I’ve been in Spain now for about a week or so, and I’m coming home in a few days. But for a while now I’ve started to feel as if I’ve stopped really connecting with people. I’ve lost whatever I had before that made people want to talk to me. I don’t like it, but I guess it’s life. People dislike you, people won’t change, and you can’t change them. Well, I disagree with that actually, you can change them; I just can’t.Once again I’ve started thinking how life is life, you live and breathe. You carry on the human race, you’ve done your duty, and then it’s over for you. The wisest people are those that choose to end it sooner to prevent having to deal with the confusion around what the point to their living is. I guess this sounds really sad, and probably pathetic, but hey, it’s my blog and it’s how I feel..not like you ever made one.. (Dislaimer: You probably have.)

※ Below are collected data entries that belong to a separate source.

(* ===== verification/OidcRuns.v ===== *)
(** * What holds along every run of the OpenID Provider store

    A credential that was redeemed stays redeemed, and the maps an anonymous
    caller can fill stay within their bounds: both by induction on the run, with
    one case per call. *)

From S2P Require Import Prelude GoStd Scope Proc Tokens Client AuditLog Device Service.
From S2P Require Import OidcPolicy OidcTables OidcStore OidcWf OidcRevoke OidcShrink OidcSteps.

Section runs.
Context `{Platform} (c : oidc_config).

(** ** Credentials come into circulation only where the label says so *)

Record spawns (l : label) (s s' : OIDCStore) : Prop := mkSpawns {
  sp_codes k : is_Some (codes (os_codes s') !! k) → is_Some (codes (os_codes s) !! k) ∨ l = l_saved k;
  sp_refresh k : is_Some (refreshTokens (os_refresh s') !! k) → is_Some (refreshTokens (os_refresh s) !! k) ∨ l = l_minted k;
  sp_devices k : is_Some (devices (os_devices s') !! k) → is_Some (devices (os_devices s) !! k) ∨ l = l_stored k;
}.

Lemma shrinks_spawns l s s' : shrinks s s' → spawns l s s'.
Proof. intros Hs. split; intros k [x Hx]; left; exists x; (eapply lookup_weaken; [exact Hx|apply Hs]). Qed.

Lemma same_spawns l s s' :
  os_codes s' = os_codes s → os_refresh s' = os_refresh s → os_devices s' = os_devices s → spawns l s s'.
Proof. intros Hc Hr Hd. split; intros k; rewrite ?Hc, ?Hr, ?Hd; auto. Qed.

(** A device record rewritten in place. *)
Lemma put_device_spawns l h d s : is_Some (devices (os_devices s) !! h) → spawns l s (put_device h d s).
Proof. intros Hh. split; simpl; auto. intros k. rewrite lookup_insert_is_Some'. naive_solver. Qed.

Lemma mint_pair_spawns access refresh b f s : spawns (l_minted (rf_valueHash refresh)) s (mint_pair access refresh b f s).1.
Proof.
  unfold mint_pair. destruct (revocationEpochsLocked _ _ _) as [[g k] u]. destruct (negb _); [by apply same_spawns|].
  split; simpl; auto. intros k'. rewrite lookup_insert_is_Some'. naive_solver.
Qed.

Lemma spawns_shrinks l s s1 s2 : shrinks s s1 → spawns l s1 s2 → spawns l s s2.
Proof.
  intros Hs Hp. split; intros k Hk.
  - destruct (sp_codes _ _ _ Hp k Hk) as [[x Hx]|]; [left; exists x; eapply lookup_weaken; [exact Hx|apply Hs]|auto].
  - destruct (sp_refresh _ _ _ Hp k Hk) as [[x Hx]|]; [left; exists x; eapply lookup_weaken; [exact Hx|apply Hs]|auto].
  - destruct (sp_devices _ _ _ Hp k Hk) as [[x Hx]|]; [left; exists x; eapply lookup_weaken; [exact Hx|apply Hs]|auto].
Qed.

Lemma spend_spawns `{MapOrder} access refresh b spent familyID held s :
  spawns (l_minted (rf_valueHash refresh)) s (mint_pair access refresh b familyID (spend c spent familyID held s)).1.
Proof.
  destruct (mint_pair_spawns access refresh b familyID (spend c spent familyID held s)) as [H1 H2 H3]. split; [apply H1| |apply H3].
  intros k [[x Hx]|]%H2; [|auto]. left. exists x. unfold spend in Hx. rewrite drop_refresh_tokens in Hx.
  by apply lookup_delete_Some in Hx as [_ Hx].
Qed.

Lemma mint_spawns `{MapOrder} access refresh current b fam s :
  spawns (l_minted (rf_valueHash refresh)) s (CreateAccessAndRefreshTokens_locked c access refresh current b fam s).1.
Proof.
  unfold CreateAccessAndRefreshTokens_locked. case_bool_decide.
  { destruct fam; [apply mint_pair_spawns|by apply same_spawns]. }
  cbv zeta. destruct (refreshTokens (os_refresh s) !! _); [apply spend_spawns|]. cbn [fst].
  apply shrinks_spawns. destruct (refreshTombstones s !! _); shrink.
Qed.

Lemma store_device_spawns clientID deviceCode userCode expires scopes now s :
  spawns (l_stored (TokenHash deviceCode)) s (StoreDeviceAuthorization c clientID deviceCode userCode expires scopes now s).1.
Proof.
  unfold StoreDeviceAuthorization. cbv zeta. set (claimed := match userCodes _ !! _ with None => _ | Some _ => _ end).
  assert (Hc : ∀ T, claimed = Some T → devices T ⊆ devices (os_devices s)).
  { intros T. unfold claimed. repeat case_match; intros; simplify_eq; [apply delete_subseteq|done]. }
  destruct claimed as [T|]; [|by apply same_spawns]. specialize (Hc T eq_refl).
  destruct (bool_decide _ && _); cbn [fst]; [by apply shrinks_spawns, shrinks_set_devices|].
  split; simpl; auto. intros k. rewrite lookup_insert_is_Some'. intros [->|[x Hx]]; [auto|]. left. exists x.
  by eapply lookup_weaken.
Qed.

Lemma poll_device_spawns clientID deviceCode now b s :
  spawns l_quiet s (GetDeviceAuthorizatonState_locked clientID deviceCode now b s).1.1.
Proof.
  unfold GetDeviceAuthorizatonState_locked. destruct (devices (os_devices s) !! TokenHash deviceCode) as [d|] eqn:Ed; [|by apply same_spawns].
  destruct (negb _); [by apply same_spawns|]. destruct (_ && _ && _ && _); [apply put_device_spawns; eauto|].
  destruct (_ && _); [|apply put_device_spawns; eauto]. destruct (revocationEpochsLocked _ _ _) as [[g k] u]. cbn [fst].
  apply shrinks_spawns, shrinks_set_devices, delete_subseteq.
Qed.

Lemma shrinks_redeem code now b s : shrinks s (AuthRequestByCode_locked code now b s).1.1.
Proof.
  unfold AuthRequestByCode_locked. destruct (codes _ !! _); [|done]. destruct (negb _); [done|].
  destruct (authRequests _ !! _); [|done]. destruct (revocationEpochsLocked _ _ _) as [[g k] u]. cbn [fst]. shrink.
Qed.

Lemma shrinks_resolve `{MapOrder} value now b s : shrinks s (TokenRequestByRefreshToken_locked value now b s).1.1.
Proof.
  unfold TokenRequestByRefreshToken_locked. cbv zeta. set (refused := match refreshTombstones s !! _ with None => _ | _ => _ end).
  assert (Href : shrinks s refused.1.1).
  { unfold refused. destruct (refreshTombstones s !! _); [|done]. destruct (time_Before _ _); [|done]. cbn [fst]. shrink. }
  destruct (refreshTokens _ !! _) as [r|]; [|exact Href]. destruct (negb _); [exact Href|].
  by destruct (revocationEpochsLocked _ _ _) as [[g cl] sub].
Qed.

Lemma shrinks_delete_request `{MapOrder} id s : shrinks s (DeleteAuthRequest_locked id s).1.
Proof. unfold DeleteAuthRequest_locked. cbv zeta. cbn [fst]. etrans; [|apply shrinks_deleteCodes]. shrink. Qed.

Lemma device_known userCode h s :
  oidc_wf s → userCodes (os_devices s) !! normalizeUserCode userCode = Some h → is_Some (devices (os_devices s) !! h).
Proof. intros Hwf Hu. destruct (proj2 (wf_devices _ Hwf) _ _ Hu) as (d & Hd & _). eauto. Qed.

Lemma set_epochs_spawns l m s s' : shrinks (set_epochs m s) s' → spawns l s s'.
Proof. intros Hs. by destruct (shrinks_spawns l _ _ Hs). Qed.

Lemma oidc_step_spawns l s s' : oidc_wf s → oidc_step c l s s' → spawns l s s'.
Proof.
  intros Hwf. destruct 1.
  - unfold CreateAuthRequest_locked. destruct (_ <=? _)%Z; by apply same_spawns.
  - apply shrinks_spawns, shrinks_redeem.
  - split; simpl; auto. intros k. rewrite lookup_insert_is_Some'. naive_solver.
  - unfold SetAuthTime_locked. destruct (authRequests _ !! _); by apply same_spawns.
  - unfold CompleteLogin_locked. destruct (authRequests _ !! _); [|by apply same_spawns].
    destruct (RequiresReauthentication _ _); by apply same_spawns.
  - apply shrinks_spawns, shrinks_delete_request.
  - by apply same_spawns.
  - apply mint_spawns.
  - apply shrinks_spawns, shrinks_resolve.
  - apply shrinks_spawns, shrinks_drop_grant_tokens.
  - apply shrinks_spawns, shrinks_RevokeToken.
  - eapply set_epochs_spawns, shrinks_RevokeGrant.
  - eapply set_epochs_spawns, shrinks_RevokeTokens.
  - apply shrinks_spawns, shrinks_PurgeSubject.
  - apply store_device_spawns.
  - apply poll_device_spawns.
  - unfold approveDevice_locked. destruct (userCodes _ !! _) eqn:Eu; [|by apply same_spawns]. cbv zeta.
    destruct (_ || _); [by apply same_spawns|]. by eapply put_device_spawns, device_known.
  - unfold DenyDevice_locked. destruct (userCodes _ !! _) eqn:Eu; [|by apply same_spawns]. cbv zeta.
    destruct (dv_denied _); [by apply same_spawns|]. by eapply put_device_spawns, device_known.
  - apply shrinks_spawns, shrinks_SweepExpired.
Qed.

(** What is gone stays gone until its value comes into circulation again. *)
Lemma oidc_run_gone {V} (m : OIDCStore → gmap string V) (birth : string → label) k ls s s' :
  (∀ l s s', spawns l s s' → is_Some (m s' !! k) → is_Some (m s !! k) ∨ l = birth k) →
  oidc_wf s → oidc_run c s ls s' → m s !! k = None → birth k ∉ ls → m s' !! k = None.
Proof.
  intros Hm Hwf Hr Hk. induction Hr as [s|s ls s1 l s2 Hr IH Hst]; [done|]. intros [Hn Hl]%not_elem_of_app.
  specialize (IH Hwf Hk Hn). destruct (m s2 !! k) as [x|] eqn:Ex; [|done].
  assert (Hsp : spawns l s1 s2) by (apply oidc_step_spawns; [by eapply oidc_run_wf|done]).
  destruct (Hm l s1 s2 Hsp) as [[y Hy]| ->]; [by eauto|congruence|]. by destruct Hl; apply list_elem_of_singleton.
Qed.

I don’t understand why it’s been happening. I wish it would stop but it won’t. Nothing is pulling me out of feeling down, and depressed and I just wish, and hope that once I leave home next year, things will turn around for me. I can’t bear living with who I live with, people who disagree and spectate every single move you make. People that won’t let you be who you are, people that will so easily just tell you your own beliefs are wrong. Maybe living apart from these people will help me to grow as a person, grow the part of me that was stopped when it all began. That is, the shite in life that I shan’t dwell upon. Everyone has their problems, there’s no point in wallowing and making a big deal about it. I don’t find this to be making people feel sorry for me, and whatever because you choose to read this. I don’t shout it in your face.

To close, I’m pretty messed up in my head right now, and it doesn’t look like things are going to change.